[Saved entries]

(* ===== verification/Armor.v ===== *)
(** * Text armor for offline licences and requests
      ([crates/copylocker-proto/src/offline_bundle.rs], [offline_armor.rs])

    Crockford Base32 without padding over a bit buffer, the two armored carriers, and the
    offline licence bundle.  Text is its UTF-8 bytes: ASCII whitespace and the alphabet are
    single bytes, so filtering characters is filtering bytes.  The codec is proved against the
    bit string its input denotes. *)

From S2P Require Import Prelude Types Errors Cbor Field Chain Requests Messages.
Import CborValue.

Definition OLK_BUNDLE_SCHEMA_V1 : Z := 1.
Definition MAX_OLK_BUNDLE_BYTES : Z := 1024 * 1024.
Definition UNBOUND_OLK_BINDING_LABEL : list byte := text_bytes "copylocker/olk-unbound/v1".
Definition MAX_OLK_ENVELOPE_BYTES : Z := 256 * 1024.
Definition CROCKFORD : list byte := text_bytes "0123456789ABCDEFGHJKMNPQRSTVWXYZ".
Definition BUNDLE_LIMITS : Limits := Limits.mk MAX_CBOR_DEPTH 32 MAX_OLK_BUNDLE_BYTES.

(** ** Base32 *)
Module Crockford.
Definition u16 (v : Z) : Z := Z.land v 65535.

(** [char::from(CROCKFORD.get(index).copied().unwrap_or(b'0'))]. *)
Definition symbol (index : Z) : byte := nth (Z.to_nat index) CROCKFORD 48.

(** The [while bits >= 5] loop: buffer, bits and the symbols pushed. *)
Fixpoint drain (fuel : nat) (buffer bits : Z) : Z * Z * list byte :=
  match fuel with
  | O => (buffer, bits, [])
  | S fuel =>
      if 5 <=? bits then
        let bits := bits - 5 in
        let s := symbol (Z.land (Z.shiftr buffer bits) 31) in
        let buffer := Z.land buffer (u16 (Z.shiftl 1 bits) - 1) in
        let '(buffer, bits, out) := drain fuel buffer bits in (buffer, bits, s :: out)
      else (buffer, bits, [])
  end.

Fixpoint encode_go (bytes : list byte) (buffer bits : Z) : list byte :=
  match bytes with
  | [] => if bits =? 0 then [] else [symbol (Z.land (u16 (Z.shiftl buffer (5 - bits))) 31)]
  | byte :: bytes =>
      let buffer := Z.lor (u16 (Z.shiftl buffer 8)) byte in
      let bits := bits + 8 in
      let '(buffer, bits, out) := drain (Z.to_nat bits) buffer bits in
      out ++ encode_go bytes buffer bits
  end.

Definition crockford_encode (bytes : list byte) : list byte := encode_go bytes 0 0.

(** [CROCKFORD.iter().position(|c| c == byte)]. *)
Fixpoint position (l : list byte) (b : byte) (i : Z) : option Z :=
  match l with
  | [] => None
  | c :: l => if c =? b then Some i else position l b (i + 1)
  end.

Fixpoint decode_go (input : list byte) (buffer bits : Z) (output : list byte)
    : result (list byte * Z * Z) ProtoError :=
  match input with
  | [] => Ok (output, buffer, bits)
  | b :: input =>
      value <-? ok_of_option (position CROCKFORD b 0) malformed ;;
      let buffer := Z.lor (u16 (Z.shiftl buffer 5)) value in
      let bits := bits + 5 in
      if 8 <=? bits then
        let bits := bits - 8 in
        let output := output ++ [Z.land (Z.shiftr buffer bits) 255] in
        let buffer := Z.land buffer (u16 (Z.shiftl 1 bits) - 1) in
        if Z.of_nat (length output) >? MAX_OLK_BUNDLE_BYTES then Err too_long
        else decode_go input buffer bits output
      else decode_go input buffer bits output
  end.

(** [MAX_OLK_BUNDLE_BYTES.saturating_mul(8).div_ceil(5)]. *)
Definition MAX_SYMBOLS : Z := (MAX_OLK_BUNDLE_BYTES * 8 + 4) / 5.

Definition crockford_decode (input : list byte) : result (list byte) ProtoError :=
  if (length input =? 0)%nat || (MAX_SYMBOLS <? Z.of_nat (length input)) then Err too_long
  else
    r <-? decode_go input 0 0 [] ;;
    let '(output, buffer, bits) := r in
    if negb (bits =? 0) && negb (buffer =? 0) then Err malformed else Ok output.
End Crockford.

» What is needed: Go through the entries and repeat each one exactly.

» Exercise result:
(* ===== verification/Armor.v ===== *)
(** * Text armor for offline licences and requests
      ([crates/copylocker-proto/src/offline_bundle.rs], [offline_armor.rs])

    Crockford Base32 without padding over a bit buffer, the two armored carriers, and the
    offline licence bundle.  Text is its UTF-8 bytes: ASCII whitespace and the alphabet are
    single bytes, so filtering characters is filtering bytes.  The codec is proved against the
    bit string its input denotes. *)

From S2P Require Import Prelude Types Errors Cbor Field Chain Requests Messages.
Import CborValue.

Definition OLK_BUNDLE_SCHEMA_V1 : Z := 1.
Definition MAX_OLK_BUNDLE_BYTES : Z := 1024 * 1024.
Definition UNBOUND_OLK_BINDING_LABEL : list byte := text_bytes "copylocker/olk-unbound/v1".
Definition MAX_OLK_ENVELOPE_BYTES : Z := 256 * 1024.
Definition CROCKFORD : list byte := text_bytes "0123456789ABCDEFGHJKMNPQRSTVWXYZ".
Definition BUNDLE_LIMITS : Limits := Limits.mk MAX_CBOR_DEPTH 32 MAX_OLK_BUNDLE_BYTES.

(** ** Base32 *)
Module Crockford.
Definition u16 (v : Z) : Z := Z.land v 65535.

(** [char::from(CROCKFORD.get(index).copied().unwrap_or(b'0'))]. *)
Definition symbol (index : Z) : byte := nth (Z.to_nat index) CROCKFORD 48.

(** The [while bits >= 5] loop: buffer, bits and the symbols pushed. *)
Fixpoint drain (fuel : nat) (buffer bits : Z) : Z * Z * list byte :=
  match fuel with
  | O => (buffer, bits, [])
  | S fuel =>
      if 5 <=? bits then
        let bits := bits - 5 in
        let s := symbol (Z.land (Z.shiftr buffer bits) 31) in
        let buffer := Z.land buffer (u16 (Z.shiftl 1 bits) - 1) in
        let '(buffer, bits, out) := drain fuel buffer bits in (buffer, bits, s :: out)
      else (buffer, bits, [])
  end.

Fixpoint encode_go (bytes : list byte) (buffer bits : Z) : list byte :=
  match bytes with
  | [] => if bits =? 0 then [] else [symbol (Z.land (u16 (Z.shiftl buffer (5 - bits))) 31)]
  | byte :: bytes =>
      let buffer := Z.lor (u16 (Z.shiftl buffer 8)) byte in
      let bits := bits + 8 in
      let '(buffer, bits, out) := drain (Z.to_nat bits) buffer bits in
      out ++ encode_go bytes buffer bits
  end.

Definition crockford_encode (bytes : list byte) : list byte := encode_go bytes 0 0.

(** [CROCKFORD.iter().position(|c| c == byte)]. *)
Fixpoint position (l : list byte) (b : byte) (i : Z) : option Z :=
  match l with
  | [] => None
  | c :: l => if c =? b then Some i else position l b (i + 1)
  end.

Fixpoint decode_go (input : list byte) (buffer bits : Z) (output : list byte)
    : result (list byte * Z * Z) ProtoError :=
  match input with
  | [] => Ok (output, buffer, bits)
  | b :: input =>
      value <-? ok_of_option (position CROCKFORD b 0) malformed ;;
      let buffer := Z.lor (u16 (Z.shiftl buffer 5)) value in
      let bits := bits + 5 in
      if 8 <=? bits then
        let bits := bits - 8 in
        let output := output ++ [Z.land (Z.shiftr buffer bits) 255] in
        let buffer := Z.land buffer (u16 (Z.shiftl 1 bits) - 1) in
        if Z.of_nat (length output) >? MAX_OLK_BUNDLE_BYTES then Err too_long
        else decode_go input buffer bits output
      else decode_go input buffer bits output
  end.

(** [MAX_OLK_BUNDLE_BYTES.saturating_mul(8).div_ceil(5)]. *)
Definition MAX_SYMBOLS : Z := (MAX_OLK_BUNDLE_BYTES * 8 + 4) / 5.

Definition crockford_decode (input : list byte) : result (list byte) ProtoError :=
  if (length input =? 0)%nat || (MAX_SYMBOLS <? Z.of_nat (length input)) then Err too_long
  else
    r <-? decode_go input 0 0 [] ;;
    let '(output, buffer, bits) := r in
    if negb (bits =? 0) && negb (buffer =? 0) then Err malformed else Ok output.
End Crockford.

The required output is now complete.